_EXERCISE DIRECTIONS_
All that should be output is the block of lines below from the line with "match market_item idx ids targets item" to the line with "target, entry)) =>", both included, exactly as written.

_Saved data entries_
(** One turn of the loop: the entry, or [None] when the release is not verified.
    [ids] and [targets] are the applications and workloads already seen. *)
Definition market_item (idx : nat) (ids targets : gset string) (item : marketYAMLItem) (l : Lookup) (m : Market) :
  Market * result MarketError (string * string * option Entry) :=
  let appID := TrimSpace (my_AppID item) in
  if negb (dns63 appID) || bool_decide (appID ∈ ids) then (m, Err (MarketFailed "invalid or duplicate market appId"))
  else if negb (ValidGroup (TrimSpace (my_GroupID item))) then (m, Err (MarketFailed "unsupported market groupId"))
  else if negb (ValidBrand (TrimSpace (my_Brand item))) then (m, Err (MarketFailed "unsupported market brand"))
  else
    let target := "verdantflare-app/" +:+ defaultWorkloadName appID in
    if bool_decide (target ∈ targets) then (m, Err (MarketFailed "duplicate target workload"))
    else
      let images := if (length (my_Images item) =? 0)%nat
                    then [mkImage "app" ("registry.verdantflare.ai/verdantflare/" +:+ appID +:+ ":unreleased")]
                    else my_Images item in
      match item_release appID (TrimSpace (my_Version item)) (TrimSpace (my_DisabledReason item)) images l m with
      | (m', Err e) => (m', Err e)
      | (m', Ok (ver, disabledReason, helm)) =>
          (m', Ok (appID, target,
             if bool_decide (helm = None) || negb (disabledReason =? "")%string then None
             else Some (market_entry idx item appID images ver disabledReason helm)))
      end.

Fixpoint market_items (lookup : nat -> string -> string -> Lookup) (idx : nat) (ids targets : gset string)
    (items : list marketYAMLItem) (m : Market) : Market * result MarketError (list Entry) :=
  match items with
  | [] => (m, Ok [])
  | item :: rest =>
      match market_item idx ids targets item
              (lookup idx (TrimSpace (my_AppID item)) (TrimSpace (my_Version item))) m with
      | (m', Err e) => (m', Err e)
      | (m', Ok (appID, target, entry)) =>
          match market_items lookup (S idx) ({[ appID ]} ∪ ids) ({[ target ]} ∪ targets) rest m' with
          | (m'', Err e) => (m'', Err e)
          | (m'', Ok entries) => (m'', Ok (match entry with Some e => e :: entries | None => entries end))
          end
      end
  end.

(** [SortOrder], then [AppID]. *)
Definition entry_before (a b : Entry) : bool :=
  if negb (en_SortOrder a =? en_SortOrder b) then en_SortOrder a <? en_SortOrder b
  else str_ltb (en_AppID a) (en_AppID b).
Definition entry_le (a b : Entry) : Prop := entry_before b a = false.
#[export] Instance entry_le_dec a b : Decision (entry_le a b).
Proof. unfold entry_le. apply _. Defined.
Definition by_order (l : list Entry) : list Entry := merge_sort entry_le l.

(** The answer to the apps.yaml request, which carries [If-None-Match] when the
    first argument is [Some]: none, or a status, the ETag header and the decoded
    document ([None] when it cannot be read or parsed). *)
Definition AppsAnswer : Type := option string -> option (Z * string * option marketAppsYAML).

Definition if_none_match (m : Market) : option string :=
  if negb (mk_ETag m =? "")%string && (0 <? length (mk_entries m))%nat then Some (mk_ETag m) else None.

(** [RefreshMarket]: the new state, the error, and what is written to the cache
    file (its failure is ignored). *)
Definition RefreshMarket (cfg : option MarketConfig) (http : AppsAnswer)
    (lookup : nat -> string -> string -> Lookup) (m : Market) : Market * result MarketError (option (list Entry)) :=
  match cfg with
  | None => (m, Err (MarketFailed "market catalog not configured"))
  | Some _ =>
      match http (if_none_match m) with
      | None => (m, Err (MarketFailed "transport"))
      | Some (status, etag, body) =>
          if (status =? 304) && (0 <? length (mk_entries m))%nat then (m, Ok None)
          else if negb (status =? 200) then (m, Err (MarketFailed "market catalog returned status"))
          else match body with
               | None => (m, Err (MarketFailed "invalid market apps.yaml"))
               | Some doc =>
                   let rawItems := if (length (ma_Apps doc) =? 0)%nat then ma_Items doc else ma_Apps doc in
                   if negb (ma_SchemaVersion doc =? 2) || (length rawItems =? 0)%nat
                      || (200 <? Z.of_nat (length rawItems))
                   then (m, Err (MarketFailed "invalid market apps.yaml schema or item count"))
                   else match market_items lookup 0 ∅ ∅ rawItems m with
                        | (m', Err e) => (m', Err e)
                        | (m', Ok entries) =>
                            let entries := by_order entries in
                            let etag := TrimSpace etag in
                            (mkMarket entries (if negb (etag =? "")%string then etag else mk_ETag m')
                               (mk_versionCache m') (mk_versionMiss m'), Ok (Some entries))
                        end
               end
      end
  end.

Definition verifiedCatalogEntries (entries : list Entry) : list Entry :=
  filter (fun e => is_Some (en_Helm e) /\ TrimSpace (en_DisabledReason e) = "") entries.

(** The decoded cache file; an empty one is invalid. *)
Definition loadEntriesFile (file : option (list Entry)) : option (list Entry) :=
  match file with Some (e :: rest) => Some (e :: rest) | _ => None end.

(** [strings.TrimRight(s, "/")]. *)
Definition trim_slashes (s : string) : string := str_rev (strip ["/"] 0 (str_rev s)).

(** [LoadMarket]: [cache] and [fallback] are [None] when not configured. *)
Definition LoadMarket (cfg : MarketConfig) (http : AppsAnswer) (lookup : nat -> string -> string -> Lookup)
    (cache : option (option (list Entry))) (fallback : option (option (list Entry) * bool)) :
  result MarketError Market :=
  reject (MarketFailed "market base URL required") when (trim_slashes (TrimSpace (mc_BaseURL cfg)) =? "")%string ;;
  let m0 := mkMarket [] "" ∅ ∅ in
  match RefreshMarket (Some cfg) http lookup m0 with
  | (m, Ok _) => Ok m
  | (m, Err e) =>
      match cache ≫= loadEntriesFile with
      | Some cached => Ok (setEntries (verifiedCatalogEntries cached) m)
      | None =>
          match fallback with
          | Some (decoded, trailing) =>
              match Load decoded trailing with
              | Ok entries => Ok (setEntries (verifiedCatalogEntries (copied <$> entries)) m)
              | Err _ => Err e
              end
          | None => Err e
          end
      end
  end.

(** ** Installation grants *)
Record Grant := mkGrant { gr_AppID : string; gr_Version : string; gr_Allowed : bool }.

(** The decision of Control, asked at every admission: [answer] is the status and the
    decoded grant. *)
Definition CheckInstallGrant (cfg : option MarketConfig) (answer : option (Z * option Grant))
    (appID version stationOrganizationID : string) : result MarketError bool :=
  match cfg with
  | None => Err (MarketFailed "market entitlement configuration unavailable")
  | Some c =>
      reject (MarketFailed "market entitlement configuration unavailable") when
        (mc_Token c =? "")%string || (appID =? "")%string || (version =? "")%string
        || (stationOrganizationID =? "")%string ;;
      match answer with
      | None => Err (MarketFailed "transport")
      | Some (status, body) =>
          if status =? 403 then Ok false
          else if negb (status =? 200) then Err (MarketFailed "install grant endpoint")
          else match body with
               | None => Err (MarketFailed "decode")
               | Some g =>
                   reject (MarketFailed "install grant identity mismatch") when
                     negb (gr_AppID g =? appID)%string || negb (gr_Version g =? version)%string ;;
                   Ok (gr_Allowed g)
               end
      end
  end.

(** ** The market catalog holds verified releases only

    Facts about [Market]: what a lookup may change, what one item of apps.yaml
    yields, and the theorem about a refresh. *)
#[local] Open Scope list_scope.
#[local] Open Scope Z_scope.

(** ** Lookups *)

(** A lookup keeps the registry and every cached version, and keeps the misses bounded. *)
Definition miss_limit : Z := 4096.
Record lookups_grow (m m' : Market) : Prop := {
  lg_entries : mk_entries m' = mk_entries m;
  lg_etag : mk_ETag m' = mk_ETag m;
  lg_cache : mk_versionCache m ⊆ mk_versionCache m';
  lg_miss : Z.of_nat (size (mk_versionMiss m)) <= miss_limit -> Z.of_nat (size (mk_versionMiss m')) <= miss_limit }.

#[export] Instance lookups_grow_preorder : PreOrder lookups_grow.
Proof.
  split.
  - intros m. by split.
  - intros a b c [] []. split; [congruence | congruence | by etrans | auto].
Qed.

Lemma fetch_grows appID ver l m : lookups_grow m (fst (fetchMarketVersion appID ver l m)).
Proof.
  unfold fetchMarketVersion. destruct (mk_versionCache m !! version_key appID ver) as [v |] eqn:Ec; [by simpl |].
  destruct (match mk_versionMiss m !! _ with Some t => _ | None => _ end); [by simpl |].
  destruct (requestMarketVersion (lk_answer l)) as [v | e].
  - simpl. split; simpl; try done.
    + by apply insert_subseteq.
    + intros H. enough (size (delete (version_key appID ver) (mk_versionMiss m)) <= size (mk_versionMiss m))%nat by lia.
      apply map_subseteq_size, delete_subseteq.
  - destruct (lk_ended l); [by simpl |]. simpl. split; simpl; try done. intros H.
    set (miss := if 4096 <=? _ then _ else _).
    assert (Z.of_nat (size miss) < miss_limit).
    { unfold miss, miss_limit in *. destruct (4096 <=? _) eqn:E; [by rewrite map_size_empty | by bool_norm]. }
    rewrite map_size_insert. case_match; simpl; unfold miss_limit in *; lia.
Qed.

_EXPECTED OUTPUT_
      match market_item idx ids targets item
              (lookup idx (TrimSpace (my_AppID item)) (TrimSpace (my_Version item))) m with
      | (m', Err e) => (m', Err e)
      | (m', Ok (appID, target, entry)) =>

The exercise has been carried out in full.